Stored data entries:
(** * SuperFlag configuration resolution engine (hooks/superflag.py)

    A shallow embedding of the configuration engine of the hook script:
    the key expander [expand_flag_keys], the directive cleaner
    [clean_directive_config], the merger [merge_configs], the include
    resolver [resolve_include_targets], the recursive loader
    [load_profile_tree], and the driver [load_config] together with
    [normalize_directives].

    Python values are modelled as a tagged tree, dictionaries as
    association lists in insertion order, exceptions as an error monad,
    and the file system as a finite table of files and directories. *)

From Stdlib Require Import List String Ascii ZArith Bool Arith Lia.
Import ListNotations.
Local Open Scope string_scope.

(** ** Strings: whitespace, [str.strip], the flag regex and [re.split] *)

(** Characters are code points below 256.  [str.isspace] (and the [\s]
    class of a [str] pattern) holds on exactly these. *)
Definition is_space (c : ascii) : bool :=
  let n := nat_of_ascii c in
  (((9 <=? n) && (n <=? 13)) || ((28 <=? n) && (n <=? 32))
   || (n =? 133) || (n =? 160))%nat.

Definition is_comma_or_pipe (c : ascii) : bool :=
  Ascii.eqb c "," || Ascii.eqb c "|".

(** The complement of the character class [[^,|\s]]. *)
Definition is_separator (c : ascii) : bool :=
  is_comma_or_pipe c || is_space c.

Definition is_empty (s : string) : bool :=
  match s with EmptyString => true | String _ _ => false end.

Fixpoint lstrip (s : string) : string :=
  match s with
  | EmptyString => EmptyString
  | String c r => if is_space c then lstrip r else s
  end.

Fixpoint rstrip (s : string) : string :=
  match s with
  | EmptyString => EmptyString
  | String c r =>
      let r' := rstrip r in
      if is_space c && is_empty r' then EmptyString else String c r'
  end.

(** [s.strip()] *)
Definition strip (s : string) : string := rstrip (lstrip s).

(** [re.findall(r'--[^,|\s]+', s)].  The scanner carries the match in
    progress: [Some tok] while inside a token, [None] while looking for the
    next occurrence of two dashes followed by a non-separator. *)
Fixpoint findall_flags_from (cur : option string) (s : string) : list string :=
  match cur with
  | Some tok =>
      match s with
      | EmptyString => [tok]
      | String c r =>
          if is_separator c then tok :: findall_flags_from None r
          else findall_flags_from (Some (tok ++ String c EmptyString)) r
      end
  | None =>
      match s with
      | EmptyString => []
      | String c r =>
          match r with
          | String c1 (String c2 r2) =>
              if Ascii.eqb c "-" && Ascii.eqb c1 "-" && negb (is_separator c2)
              then findall_flags_from (Some (String c (String c1 (String c2 EmptyString)))) r2
              else findall_flags_from None r
          | _ => findall_flags_from None r
          end
      end
  end.

Definition findall_flags (s : string) : list string :=
  findall_flags_from None s.

(** [re.split(r'[,|]', s)] *)
Fixpoint split_comma_pipe (s : string) : list string :=
  match s with
  | EmptyString => [EmptyString]
  | String c r =>
      if is_comma_or_pipe c then EmptyString :: split_comma_pipe r
      else match split_comma_pipe r with
           | h :: t => String c h :: t
           | [] => [String c EmptyString]
           end
  end.

(** ** Python values *)

Set Warnings "-register-all".

Inductive value : Type :=
| VNone
| VBool (b : bool)
| VInt (n : Z)
| VStr (s : string)
| VList (items : list value)
| VDict (entries : list (string * value)).

(** A [dict] with string keys, in insertion order. *)
Definition dict := list (string * value).

Fixpoint dict_get (d : dict) (k : string) : option value :=
  match d with
  | [] => None
  | (k', v) :: rest => if String.eqb k' k then Some v else dict_get rest k
  end.

Definition dict_mem (d : dict) (k : string) : bool :=
  match dict_get d k with Some _ => true | None => false end.

(** [d[k] = v]: an existing key keeps its position, a new key goes last. *)
Fixpoint dict_set (d : dict) (k : string) (v : value) : dict :=
  match d with
  | [] => [(k, v)]
  | (k', v') :: rest =>
      if String.eqb k' k then (k, v) :: rest
      else (k', v') :: dict_set rest k v
  end.

(** [d.pop(k, None)] with the popped value dropped. *)
Fixpoint dict_pop (d : dict) (k : string) : dict :=
  match d with
  | [] => []
  | (k', v') :: rest =>
      if String.eqb k' k then dict_pop rest k
      else (k', v') :: dict_pop rest k
  end.

Definition dict_keys (d : dict) : list string := map fst d.

(** Python truthiness, for [x or default]. *)
Definition truthy (v : value) : bool :=
  match v with
  | VNone => false
  | VBool b => b
  | VInt n => negb (Z.eqb n 0)
  | VStr s => negb (is_empty s)
  | VList l => match l with [] => false | _ => true end
  | VDict d => match d with [] => false | _ => true end
  end.

(** ** Key expander *)

(** [keys.add(k)] on a set kept in insertion order. *)
Definition set_add (k : string) (keys : list string) : list string :=
  if existsb (String.eqb k) keys then keys else keys ++ [k].

(** The loop [for x in xs: t = x.strip(); if t: keys.add(t)]. *)
Fixpoint add_trimmed (xs : list string) (keys : list string) : list string :=
  match xs with
  | [] => keys
  | x :: rest =>
      let t := strip x in
      add_trimmed rest (if is_empty t then keys else set_add t keys)
  end.

(** The strings among the items of an alias field that is a list. *)
Fixpoint alias_strings (items : list value) : list string :=
  match items with
  | [] => []
  | VStr s :: rest => s :: alias_strings rest
  | _ :: rest => alias_strings rest
  end.

(** One round of the [for alias_field in ('aliases', 'variations')] loop. *)
Definition add_alias_field (d : dict) (field : string) (keys : list string)
  : list string :=
  match dict_get d field with
  | Some (VList items) => add_trimmed (alias_strings items) keys
  | _ => keys
  end.

(** [expand_flag_keys(raw_key, directive)].  Keys are strings here, so the
    coercion [str(raw_key)] is the identity. *)
Definition expand_flag_keys (raw_key : string) (directive : value)
  : list string :=
  let keys := add_trimmed (findall_flags raw_key) [] in
  let keys :=
    match keys with
    | [] => add_trimmed (split_comma_pipe raw_key) []
    | _ => keys
    end in
  match directive with
  | VDict d => add_alias_field d "variations" (add_alias_field d "aliases" keys)
  | _ => keys
  end.

(** ** Directive cleaner *)

Definition is_alias_field (k : string) : bool :=
  String.eqb k "aliases" || String.eqb k "variations".

(** [clean_directive_config(directive)] *)
Definition clean_directive_config (directive : dict) : dict :=
  fold_left
    (fun cleaned kv =>
       if is_alias_field (fst kv) then cleaned
       else dict_set cleaned (fst kv) (snd kv))
    directive [].

(** ** Exceptions *)

Inductive exn : Type :=
| FileNotFoundError
| IsADirectoryError
| YAMLError
| ValueError
| TypeError
| AttributeError.

(** The outcome of a call: a returned value or a raised exception. *)
Inductive outcome (A : Type) : Type :=
| Return (a : A)
| Raise (e : exn).
Arguments Return {A} a.
Arguments Raise {A} e.

Definition bind {A B : Type} (m : outcome A) (f : A -> outcome B) : outcome B :=
  match m with
  | Return a => f a
  | Raise e => Raise e
  end.

Notation "x <- m ;; k" := (bind m (fun x => k))
  (at level 61, m at next level, right associativity).

(** ** Config merger *)

(** [directives.pop(k, None)] on whatever [result['directives']] holds:
    a list takes one argument at most, other non-mappings have no [pop]. *)
Definition directives_pop (dv : value) (k : string) : outcome value :=
  match dv with
  | VDict d => Return (VDict (dict_pop d k))
  | VList _ => Raise TypeError
  | _ => Raise AttributeError
  end.

(** [directives[k] = v]: only a mapping supports assignment under a string. *)
Definition directives_setitem (dv : value) (k : string) (v : value)
  : outcome value :=
  match dv with
  | VDict d => Return (VDict (dict_set d k v))
  | _ => Raise TypeError
  end.

Fixpoint pop_all (dv : value) (keys : list string) : outcome value :=
  match keys with
  | [] => Return dv
  | k :: rest => dv' <- directives_pop dv k ;; pop_all dv' rest
  end.

Fixpoint assign_all (dv : value) (keys : list string) (v : value)
  : outcome value :=
  match keys with
  | [] => Return dv
  | k :: rest => dv' <- directives_setitem dv k v ;; assign_all dv' rest v
  end.

(** The body of [for flag, directive in directives_overlay.items()].
    Copies made by [copy.deepcopy] are equal trees. *)
Definition merge_directive (dv : value) (flag : string) (directive : value)
  : outcome value :=
  let keys := expand_flag_keys flag directive in
  match directive with
  | VNone => dv' <- directives_pop dv flag ;; pop_all dv' keys
  | VDict d => assign_all dv keys (VDict (clean_directive_config d))
  | _ => assign_all dv keys directive
  end.

Fixpoint merge_directives (dv : value) (items : dict) : outcome value :=
  match items with
  | [] => Return dv
  | (flag, directive) :: rest =>
      dv' <- merge_directive dv flag directive ;; merge_directives dv' rest
  end.

(** [result.setdefault('directives', {})]: the dictionary afterwards and the
    object the call hands back. *)
Definition setdefault_directives (result : dict) : dict * value :=
  match dict_get result "directives" with
  | Some v => (result, v)
  | None => (dict_set result "directives" (VDict []), VDict [])
  end.

(** The first half of [merge_configs]: the flag-aware merge of the
    [directives] subtree.  The object returned by [setdefault] is the one
    stored in [result], so its final state is written back in place. *)
Definition merge_directives_section (result : dict) (overlay : value)
  : outcome dict :=
  match overlay with
  | VDict ov =>
      match dict_get ov "directives" with
      | Some (VDict directives_overlay) =>
          let (result', directives) := setdefault_directives result in
          directives' <- merge_directives directives directives_overlay ;;
          Return (dict_set result' "directives" directives')
      | _ => Return result
      end
  | _ => Return result
  end.

(** [result.get(key) if isinstance(result.get(key), dict) else {}] *)
Definition existing_mapping (result : dict) (key : string) : dict :=
  match dict_get result key with
  | Some (VDict d) => d
  | _ => []
  end.

Section GenericMerge.

(** The recursive call of [merge_configs]. *)
Variable merge : dict -> value -> outcome dict.

(** The loop [for key, value in overlay.items()] of the second half. *)
Fixpoint generic_merge (items : dict) (result : dict) : outcome dict :=
  match items with
  | [] => Return result
  | (key, v) :: rest =>
      if String.eqb key "directives" then generic_merge rest result
      else
        match v with
        | VNone => generic_merge rest (dict_pop result key)
        | VDict _ =>
            merged <- merge (existing_mapping result key) v ;;
            generic_merge rest (dict_set result key (VDict merged))
        | _ => generic_merge rest (dict_set result key v)
        end
  end.

End GenericMerge.

(** [merge_configs(base, overlay)]; [base] is a [dict] at every call site. *)
Fixpoint merge_configs (base : dict) (overlay : value) {struct overlay}
  : outcome dict :=
  result <- merge_directives_section base overlay ;;
  match overlay with
  | VDict ov => generic_merge merge_configs ov result
  | _ => Return result
  end.

(** ** Directive normalisation *)

Fixpoint assign_keys (normalized : dict) (keys : list string) (v : value)
  : dict :=
  match keys with
  | [] => normalized
  | k :: rest => assign_keys (dict_set normalized k v) rest v
  end.

(** The body of the loop of [normalize_directives]. *)
Definition normalize_entry (normalized : dict) (raw_key : string)
    (directive : value) : dict :=
  let keys := expand_flag_keys raw_key directive in
  match directive with
  | VNone => assign_keys normalized keys VNone
  | VDict d => assign_keys normalized keys (VDict (clean_directive_config d))
  | _ => assign_keys normalized keys directive
  end.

### TASK GOAL
Your answer should be the exact lines above from the one with "Inductive exn : Type" through the one with "Return (a : A)", both included, and nothing besides.

### TASK SOLUTION
Inductive exn : Type :=
| FileNotFoundError
| IsADirectoryError
| YAMLError
| ValueError
| TypeError
| AttributeError.

(** The outcome of a call: a returned value or a raised exception. *)
Inductive outcome (A : Type) : Type :=
| Return (a : A)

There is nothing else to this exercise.